KIKI mungkin tak akan pernah lahir, andai saja 'bapak'nya
mempunyai sekedar biaya untuk pergi ke Bandung. Arswendo
Atmowiloto, 32 tahun, orang Solo satu dari dua orang lulusan
SMA se-Provinsi Ja-Teng yang diterima di Akademi Postel Bandung,
1968, ternyata tak bisa ke Bandung pada waktunya, karena tak
punya uang. "Waktu itu saya sedih sekali," katanya.
Tapi anak muda yang wajahnya selalu nampak gembira ini, yang
ayahnya meninggal waktu ia masih 5 tahun, tak hanya bersedih.
Gagal melanjutkan sekolah, ia menengok bakat menulisnya --
setelah sebelumnya ia berusaha kerja apa saja, termasuk menjadi
penjaga sebuah pabrik bihun dan pemungut bola tenis.
Sejumlah cerita pendek, terutama dalam bahasa Jawa kemudian
muncul dari tangannya, kebanyakan ditampung di majalah bahasa
Jawa Mekarsari "Yogyakarta. Dan hidupnya kemudian agak teratur
setelah sebuah koran mingguan Dharma Kanda terbit di Solo dan
Arswendo masuk sebagai salah seorang wartawannya.
Sampai kemudian anak ketiga dari enam bersaudara ini tahu, bahwa
mengandalkan koran daerah sembari menulis cerita, hidup pun
bagaikan sawah tadah hujan -- apalagi setelah ia menikah, 1971.
Maka dia pun menengok Jakarta. Kebetulan ada panggilan dari
sahabatnya sastrawan Julius Sijaranamual.
Ceritanya, 1973 Julius mendirikan majalah humor Astaga, dan ia
minta Arswendo menjadi wakil pemimpin redaksi. Pindahlah
Arswendo ke ibukota. Apa boleh buat, majalah itu tak berusia
panjang. Kemudian kelompok harian Kompas yang waktu itu
mempunyai majalah Midi, menerimanya. Tapi, pun majalah remaja
ini tak berusia panjang.
Matinya Midi melahirkan Hai, majalah remaja juga. Dalam Hai
inilah Arswendo melahirkan Kiki dan Komplotannya. Persisnya
gagasan awalnya dicetuskan oleh rekannya yang kepengin ada
cerita dengan tokoh cewek.
Arswendo setelah lulus dari SMA mengaku tak pernah menengok
suasana sekolah. Toh, Kiki hidup dengan lancar dan wajar.

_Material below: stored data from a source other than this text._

(* ===== verification/Executor.v ===== *)
(** The executor's subjob handler, src/internal/backend/indexexecutor/handler.go.
    A handler run is a function of the task and of a script that fixes what the
    code does not: clocks, faults, random attempt suffixes, the answers of the
    runner, the artifact validator and the ingestor, and the interleaving of the
    heartbeat goroutine, the work goroutine and the other clients of the
    database. *)
From S2P Require Import Prelude GoStd GoStdFacts GoJSON GoJSONFacts WorkerClasses SubjobTypes SubjobStore SubjobTask.
From S2P Require Import SubjobCodec SubjobSystem SubjobInvariants SubjobFacts.
(** ** Configuration *)

Definition defaultLeaseDuration : Z := 120000.
Definition defaultHeartbeatInterval : Z := 30000.

Record Config : Type := {
  cfg_LeaseDuration : Z;
  cfg_HeartbeatInterval : Z;
  cfg_LeaseOwner : string;
  cfg_hasValidator : bool;
  cfg_hasIngestor : bool
}.

Record Handler : Type := {
  h_leaseDuration : Z;
  h_heartbeatInterval : Z;
  h_leaseOwner : string
}.

(** [nonceHex]: random bytes in hex, or the clock when there is no randomness. *)
Definition nonceHex (random : option string) (unixNano : Z) : string :=
  match random with Some h => h | None => Itoa unixNano end.

Definition generatedLeaseOwner (hostname nonce : string) : string :=
  "index-executor-" +:+ hostname +:+ "-" +:+ nonce.

Definition generatedAttemptID (subjobID : string) (attempt : Z) (nonce : string) : string :=
  subjobID +:+ ":" +:+ Itoa attempt +:+ ":" +:+ nonce.

(** [hasStore] and [hasRunner] say that the arguments are not nil. *)
Definition NewHandler (hasStore hasRunner : bool) (hostname nonce : string) (cfg : Config)
  : result gerror Handler :=
  if negb hasStore then Err (EText "indexexecutor: store is required")
  else if negb hasRunner then Err (EText "indexexecutor: runner is required")
  else if negb (cfg_hasValidator cfg)
  then Err (EText "indexexecutor: artifact validator is required")
  else if negb (cfg_hasIngestor cfg)
  then Err (EText "indexexecutor: artifact ingestor is required")
  else
    let leaseDuration :=
      if cfg_LeaseDuration cfg <=? 0 then defaultLeaseDuration else cfg_LeaseDuration cfg in
    let heartbeatInterval :=
      if cfg_HeartbeatInterval cfg <=? 0 then defaultHeartbeatInterval
      else cfg_HeartbeatInterval cfg in
    if leaseDuration <=? heartbeatInterval
    then Err (EText "indexexecutor: heartbeat interval must be shorter than lease duration")
    else Ok {| h_leaseDuration := leaseDuration; h_heartbeatInterval := heartbeatInterval;
               h_leaseOwner := if cfg_LeaseOwner cfg =s ""
                               then generatedLeaseOwner hostname nonce
                               else cfg_LeaseOwner cfg |}.

(** ** Data *)

(** [Result], without the free-form metadata the handler does not read. *)
Record Result : Type := {
  res_ArtifactTempPath : string;
  res_ArtifactPath : string;
  res_ArtifactSHA256 : string;
  res_Metadata : gmap string string
}.

Definition hasCompleteArtifact (r : Result) : bool :=
  negb (res_ArtifactTempPath r =s "") && negb (res_ArtifactPath r =s "")
  && negb (res_ArtifactSHA256 r =s "").

Definition ErrExecutorUnavailable : string := "indexexecutor: executor unavailable".

(** The calls the handler makes, in order. *)
Inductive hcall : Type :=
| HClaim (won : bool)
| HBeat (ok : bool)
| HExecuted (err : option gerror)
| HValidated (ok : bool)
| HArtifact (ok : bool)
| HIngested (err : option gerror)
| HFailed (code : string) (ok : bool)
| HInfraFailed (ok : bool)
| HSucceeded (ok : bool).

(** ** [withHeartbeat]: two goroutines and a select *)

(** The heartbeat goroutine: ticking, gone after it reported an error, or stopped
    by the cancelled context. *)
Inductive beat_state : Type := BeatRunning | BeatFailed (e : gerror) | BeatStopped.

(** The goroutine that called [withHeartbeat]. *)
Inductive main_state : Type :=
| MainSelect
| MainWaitStop (hbErr : gerror)
| MainReturned (err : option gerror).

(** After the five-second timer the work goroutine is abandoned: it goes on with a
    cancelled context, so its store calls fail without effect, and whatever an
    ingestor that ignores the context still writes counts as statements of
    another client.  [postFailureCode] is read when the call returns.

    The next thing that happens: a tick of the heartbeat, a move of the work
    goroutine (with its answer [A]), the main goroutine taking a ready channel,
    the five-second timer, or a statement of another client. *)
Inductive event (A : Type) : Type :=
| EvTick (fault : option gerror) (clock dbnow : Z)
| EvWork (a : A)
| EvTakeBeat
| EvTakeWork
| EvTimeout
| EvEnv (o : op).
Arguments EvTick {A}. Arguments EvWork {A}. Arguments EvTakeBeat {A}.
Arguments EvTakeWork {A}. Arguments EvTimeout {A}. Arguments EvEnv {A}.

(** The store call of a heartbeat. *)
Definition beat (h : Handler) (subjobID attemptID : string) (fault : option gerror)
    (clock dbnow : Z) (db : DB) : DB * result gerror bool :=
  Heartbeat fault dbnow subjobID (h_leaseOwner h) attemptID (clock + h_leaseDuration h) db.

Section WithHeartbeat.
(** The work goroutine: its states, its move on an answer, and its result once it
    is done ([Some None] is a nil error). *)
Context {W A : Type} (work_step : A -> W -> DB -> DB * W * list hcall)
  (work_done : W -> option (option gerror)).
Context (h : Handler) (subjobID attemptID : string).

Record wh_state : Type := {
  wh_db : DB; wh_main : main_state; wh_beat : beat_state; wh_work : W; wh_log : list hcall
}.
(** A JSON value for a [[]string] field: [null] clears it, a [null] element keeps
    what an earlier value put there. *)
Fixpoint as_strings (old : list string) (l : list json) : option (list string) :=
  match l with
  | [] => Some []
  | j :: rest =>
      let s := match j with
               | JStr s => Some s
               | JNull => Some (hd "" old)
               | _ => None
               end in
      match s, as_strings (tail old) rest with
      | Some s, Some out => Some (s :: out)
      | _, _ => None
      end
  end.

Definition as_slice (old : list string) (j : json) : option (list string) :=
  match j with
  | JArr l => as_strings old l
  | JNull => Some []
  | _ => None
  end.

Definition set_metadata_field (md : RepoMetadata) (key : string) (j : json)
  : option RepoMetadata :=
  if key_matches "branches" key then
    (fun v => {| md_Branches := v; md_Tags := md_Tags md;
                 md_IndexedRevisions := md_IndexedRevisions md |}) <$> as_slice (md_Branches md) j
  else if key_matches "tags" key then
    (fun v => {| md_Branches := md_Branches md; md_Tags := v;
                 md_IndexedRevisions := md_IndexedRevisions md |}) <$> as_slice (md_Tags md) j
  else if key_matches "indexedRevisions" key then
    (fun v => {| md_Branches := md_Branches md; md_Tags := md_Tags md;
                 md_IndexedRevisions := v |}) <$> as_slice (md_IndexedRevisions md) j
  else Some md.

Fixpoint set_metadata (md : RepoMetadata) (l : list (string * json)) : option RepoMetadata :=
  match l with
  | [] => Some md
  | (k, v) :: rest =>
      match set_metadata_field md k v with
      | Some md' => set_metadata md' rest
      | None => None
      end
  end.

(** Any decode error gives the zero value. *)
Definition ParseMetadata (raw : string) : RepoMetadata :=
  if raw =s "" then zero_metadata
  else
    match json_parse raw with
    | Some (JObj l) => default zero_metadata (set_metadata zero_metadata l)
    | _ => zero_metadata
    end.

(** ** Refs *)

Definition BranchRevision (branch : string) : string :=
  if HasPrefix branch "refs/heads/" then branch else "refs/heads/" +:+ branch.

Definition StripBranchRevision (revision : string) : string := TrimPrefix revision "refs/heads/".

Definition filterNonEmpty (l : list string) : list string :=
  List.filter (fun s => negb (s =s "")) l.

Definition containsString (haystack : list string) (needle : string) : bool :=
  existsb (fun s => s =s needle) haystack.

(** ** Policy *)

Section Policy.
(** [glob.Compile] of github.com/gobwas/glob: [None] is a pattern that does not
    compile, otherwise the matcher. *)
Context (Compile : string -> option (string -> bool)).

Definition matchAnyGlob (name : string) (patterns : list string) : bool :=
  existsb (fun pat => match Compile pat with Some g => g name | None => false end) patterns.

Definition IsBranchAllowedByIndexPolicy (repo : RepoInput) (branch : string) : bool :=
  let md := ParseMetadata (ri_Metadata repo) in
  let branchName := StripBranchRevision branch in
  let patterns := filterNonEmpty (md_Branches md) in
  match patterns with
  | [] =>
      match ri_DefaultBranch repo with
      | None => true
      | Some d => if d =s "" then true else branchName =s d
      end
  | _ => if containsString patterns "*" then true else matchAnyGlob branchName patterns
  end.

Definition IsRevisionAllowedByIndexPolicy (repo : RepoInput) (revision : string) : bool :=
  if HasPrefix revision "refs/heads/" then IsBranchAllowedByIndexPolicy repo revision
  else if HasPrefix revision "refs/tags/" then
    let tagPatterns := filterNonEmpty (md_Tags (ParseMetadata (ri_Metadata repo))) in
    match tagPatterns with
    | [] => false
    | _ => matchAnyGlob (TrimPrefix revision "refs/tags/") tagPatterns
    end
  else true.

Definition GetPolicyVisibleIndexedRevisions (repo : RepoInput) : list string :=
  List.filter (fun rev => negb (rev =s "") && IsRevisionAllowedByIndexPolicy repo rev)
    (md_IndexedRevisions (ParseMetadata (ri_Metadata repo))).

(** ** Run state and visible state *)

Definition getLatestRunState (repo : RepoInput) (latestJob : option LatestJob)
  : RepoIndexRunState :=
  let jobType := match latestJob with Some j => lj_Type j | None => "" end in
  let jobStatus0 := match latestJob with Some j => lj_Status j | None => "" end in
  let jobStatus := if jobStatus0 =s "" then default "" (ri_LatestIndexingJobStatus repo)
                   else jobStatus0 in
  if (jobStatus =s JobStatusPending) || (jobStatus =s JobStatusInProgress) then
    if jobType =s JobTypeRemoveIndex then RunRemoving else RunIndexing
  else if jobStatus =s JobStatusFailed then RunFailed
  else if jobStatus =s JobStatusCompleted then RunCompleted
  else RunNone.

Definition resolveVisibleStatus (active : RepoIndexState) (run : RepoIndexRunState)
  : RepoIndexState :=
  match run with
  | RunIndexing => StateIndexing
  | RunRemoving => StateRemoving
  | RunFailed => if bool_decide (active <> StateIndexed) then StateFailed else active
  | _ => active
  end.

Definition colorForState (s : RepoIndexState) : RepoIndexColor :=
  match s with
  | StateIndexed => ColorGreen
  | StateFailed => ColorRed
  | StateIndexing | StateRemoving => ColorYellow
  | StateNotIndexed => ColorGray
  end.

Definition colorForRunState (s : RepoIndexRunState) : RepoIndexColor :=
  match s with
  | RunCompleted => ColorGreen
  | RunFailed => ColorRed
  | RunIndexing | RunRemoving => ColorYellow
  | RunNone => ColorGray
  end.

(** [LatestRunBlocksActiveIndex] *)
Definition run_blocks (active : RepoIndexState) (run : RepoIndexRunState) : bool :=
  bool_decide (run = RunIndexing) || bool_decide (run = RunRemoving)
  || (bool_decide (run = RunFailed) && bool_decide (active <> StateIndexed)).

(** ** Summaries *)

Record RepoIndexSummary : Type := {
  rs_Status : RepoIndexState;
  rs_Color : RepoIndexColor;
  rs_Indexed : bool;
  rs_IndexedRevisions : list string;
  rs_ActiveIndexStatus : RepoIndexState;
  rs_ActiveIndexStatusColor : RepoIndexColor;
  rs_ActiveIndexUsable : bool;
  rs_LatestRunStatus : RepoIndexRunState;
  rs_LatestRunStatusColor : RepoIndexColor;
  rs_LatestRunBlocksActiveIndex : bool
}.

Definition BuildRepoIndexSummary (repo : RepoInput) (latestJob : option LatestJob)
  : RepoIndexSummary :=
  let indexedRevisions := GetPolicyVisibleIndexedRevisions repo in
  let active := if bool_decide (ri_IndexedAt repo <> None)
                   && (0 <? length indexedRevisions)%nat
                then StateIndexed else StateNotIndexed in
  let run := getLatestRunState repo latestJob in
  let status := resolveVisibleStatus active run in
  {| rs_Status := status; rs_Color := colorForState status;
     rs_Indexed := bool_decide (active = StateIndexed);
     rs_IndexedRevisions := indexedRevisions; rs_ActiveIndexStatus := active;
     rs_ActiveIndexStatusColor := colorForState active;
     rs_ActiveIndexUsable := bool_decide (active = StateIndexed);
     rs_LatestRunStatus := run; rs_LatestRunStatusColor := colorForRunState run;
     rs_LatestRunBlocksActiveIndex := run_blocks active run |}.

Record BranchIndexStatus : Type := {
  bs_Branch : string;
  bs_Revision : string;
  bs_AllowedByPolicy : bool;
  bs_Indexed : bool;
  bs_Status : RepoIndexState;
  bs_Color : RepoIndexColor;
  bs_ActiveIndexStatus : RepoIndexState;
  bs_ActiveIndexStatusColor : RepoIndexColor;
  bs_ActiveIndexUsable : bool;
  bs_LatestRunStatus : RepoIndexRunState;
  bs_LatestRunStatusColor : RepoIndexColor;
  bs_LatestRunBlocksActiveIndex : bool;
  bs_IndexedAt : option string;
  bs_LatestJob : option LatestJob
}.

(** The three optional job fields are set together, from the job. *)
Definition BuildBranchIndexStatus (repo : RepoInput) (branch : string)
    (latestJob : option LatestJob) : BranchIndexStatus :=
  let branchName := StripBranchRevision branch in
  let revision := BranchRevision branchName in
  let indexedRevisions := GetPolicyVisibleIndexedRevisions repo in
  let allowed := IsBranchAllowedByIndexPolicy repo branchName in
  let indexed := allowed && bool_decide (ri_IndexedAt repo <> None)
                 && containsString indexedRevisions revision in
  let active := if indexed then StateIndexed else StateNotIndexed in
  let run := getLatestRunState repo latestJob in
  let status := resolveVisibleStatus active run in
  {| bs_Branch := branchName; bs_Revision := revision; bs_AllowedByPolicy := allowed;
     bs_Indexed := indexed; bs_Status := status; bs_Color := colorForState status;
     bs_ActiveIndexStatus := active; bs_ActiveIndexStatusColor := colorForState active;
     bs_ActiveIndexUsable := bool_decide (active = StateIndexed);
     bs_LatestRunStatus := run; bs_LatestRunStatusColor := colorForRunState run;
     bs_LatestRunBlocksActiveIndex := run_blocks active run;
     bs_IndexedAt := if indexed then ri_IndexedAt repo else None;
     bs_LatestJob := latestJob |}.

(** [[*?\[\]{}()!+@]] *)
Definition globMetaRE (s : string) : bool :=
  ContainsAny s (map chr [42; 63; 91; 93; 123; 125; 40; 41; 33; 43; 64]).
(** Execute each statement until one fails; the error is wrapped by [wrap]. *)
Fixpoint execute_all (exec : string -> GM (result gerror ResultSet))
    (wrap : string -> gerror -> gerror) (stmts : list string) : GM (option gerror) :=
  match stmts with
  | [] => gret None
  | stmt :: rest =>
      let! r := exec stmt in
      match r with
      | Ok _ => execute_all exec wrap rest
      | Err e => gret (Some (wrap stmt e))
      end
  end.

(** ** Bootstrap (bootstrap.go) *)

Definition SpaceName : string := "codeintel".
Definition DefaultVidLength : Z := 128.
Definition DefaultPartitionNum : Z := 10.
Definition DefaultReplicaFactor : Z := 1.

Definition or_default (v d : Z) : Z := if v <=? 0 then d else v.

Definition renderCreateSpaceStatement (partitions replicaFactor vidLen : Z) : string :=
  "CREATE SPACE IF NOT EXISTS " +:+ quoteIdentifier SpaceName +:+ " (partition_num = "
  +:+ Itoa (or_default partitions DefaultPartitionNum) +:+ ", replica_factor = "
  +:+ Itoa (or_default replicaFactor DefaultReplicaFactor) +:+ ", vid_type = FIXED_STRING("
  +:+ Itoa (or_default vidLen DefaultVidLength) +:+ "));".

Record BootstrapOptions : Type := {
  bo_PartitionNum : Z; bo_ReplicaFactor : Z; bo_VidLength : Z; bo_ReadyTimeout : Z; bo_ReadyPoll : Z
}.

Definition second : Z := 1000000000.
Definition RecordUsableIndexedRevision (orgID repoID : Z) (workspaceID branch commitHash : string)
  : IM unit :=
  if (orgID <=? 0) || (repoID <=? 0) || (TrimSpace workspaceID =s "") || (TrimSpace branch =s "")
     || (TrimSpace commitHash =s "")
  then ierr (EText "repoindexmanager: invalid indexed revision refresh scope")
  else iwrap "RecordUsableIndexedRevision: " (sql ou (fun now t =>
    match db_repos (t_db t) !! repoID with
    | Some r =>
        if repo_orgId r =? orgID then
          let? old := indexed_revisions (repo_metadata r) in
          let fresh := map mf_branch (List.filter (usable_manifest orgID repoID workspaceID branch
                                                     commitHash) (db_manifests (t_db t))) in
          let merged := SortStrings (dedup_first []
                          (List.filter (fun b => negb (b =s "")) (old ++ fresh))) in
          let? md := jsonb_set (default (JObj []) (repo_metadata r)) "indexedRevisions" (jsonb_agg merged) in
          Ok (update_repo repoID (fun _ => true) (fun r =>
                set_indexed (Some md) (Some now) (Some commitHash)
                  (repo_latestIndexingJobStatus r) now r) t, tt)
        else Ok (t, tt)
    | None => Ok (t, tt)
    end)).

(** The text of the metadata column is decoded again by the caller; the value
    stands for it. *)
Definition FetchRepoIndexScope (repoID : Z) : IM RepoIndexScope :=
  do! r := itry (sql ou (fun _ t =>
    Ok (t, match db_repos (t_db t) !! repoID with
           | Some r =>
               match t_orgs t !! repo_orgId r with
               | Some o =>
                   let d := coalesce "" (repo_defaultBranch r) in
                   Some {| rs_OrgID := repo_orgId r;
                           rs_WorkspaceID := coalesce (org_domain o) (org_atomWorkspaceId o);
                           rs_DefaultBranch := if d =s "" then "main" else d;
                           rs_Metadata := default (JObj []) (repo_metadata r) |}
               | None => None
               end
           | None => None
           end))) in
  match r with
  | Ok (Some scope) => iret scope
  | Ok None => ierr ErrRepoNotFound
  | Err e => ierr (EWrap "FetchRepoIndexScope: " e "")
  end.

(** ** Manifests *)

(** DESC NULLS LAST *)
Definition desc_nulls_last (a b : option Z) : comparison :=
  match a, b with
  | Some x, Some y => Z.compare y x
  | Some _, None => Lt
  | None, Some _ => Gt
  | None, None => Eq
  end.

"Bahkan ada surat pembaca yang mengatakan suasana sekolah Kiki
kok seperti suasana SMAN II Solo," tutur Arswendo yang memang
lulusan SMAN II Solo. "Padahal itu tak saya sengaja. Saya
bercerita begitu saja."
Detektif Jawa
Adapun Imung, detektif cilik yang juga menjadi cerita serial di
Hai, sebenarnya telah diciptakan Arswendo sebelum ada majalah
remaja itu. Dan jauh sebelumnya, akhir tahun 60-an ia telah
menulis cerita detektif bersambung dalam bahasa Jawa di majalah
Mekarsari ia mengaku banyak membaca cerita detektif dari Agatha
Christie. Juga suka sekali mengikuti Sherlock Holmes. "Tapi
yang saya sukai cerita detektif bahasa Jawa karangan Suparta
Brata yang biasanya ada dalam majalah Panjebar Semangat,"
ujarnya.
Sebenarnya tak hanya cerita remaja yang berhasil dilahirkannya.
Tiga naskah dramanya memenangkan sayembara penulisan naskah
drama Dewan Kesenian Jakarta (1972, 1974 & 1975). Ia pun dulu
sering menulis cerita pendek di Mingguan Mahasiswa Indonesia,
Bandung.
Kini serial Kiki agak macet. Soalnya kini Kiki sudah lulus SMA
"Kalau Kiki sebagai mahasiswa masih bertingkah seperti sewaktu
di SMA, 'kan nggak lucu lagi," kata Arswendo. Itulah sebabnya,
tak selalu Hai muncul dengan Kiki, akhir-akhir ini.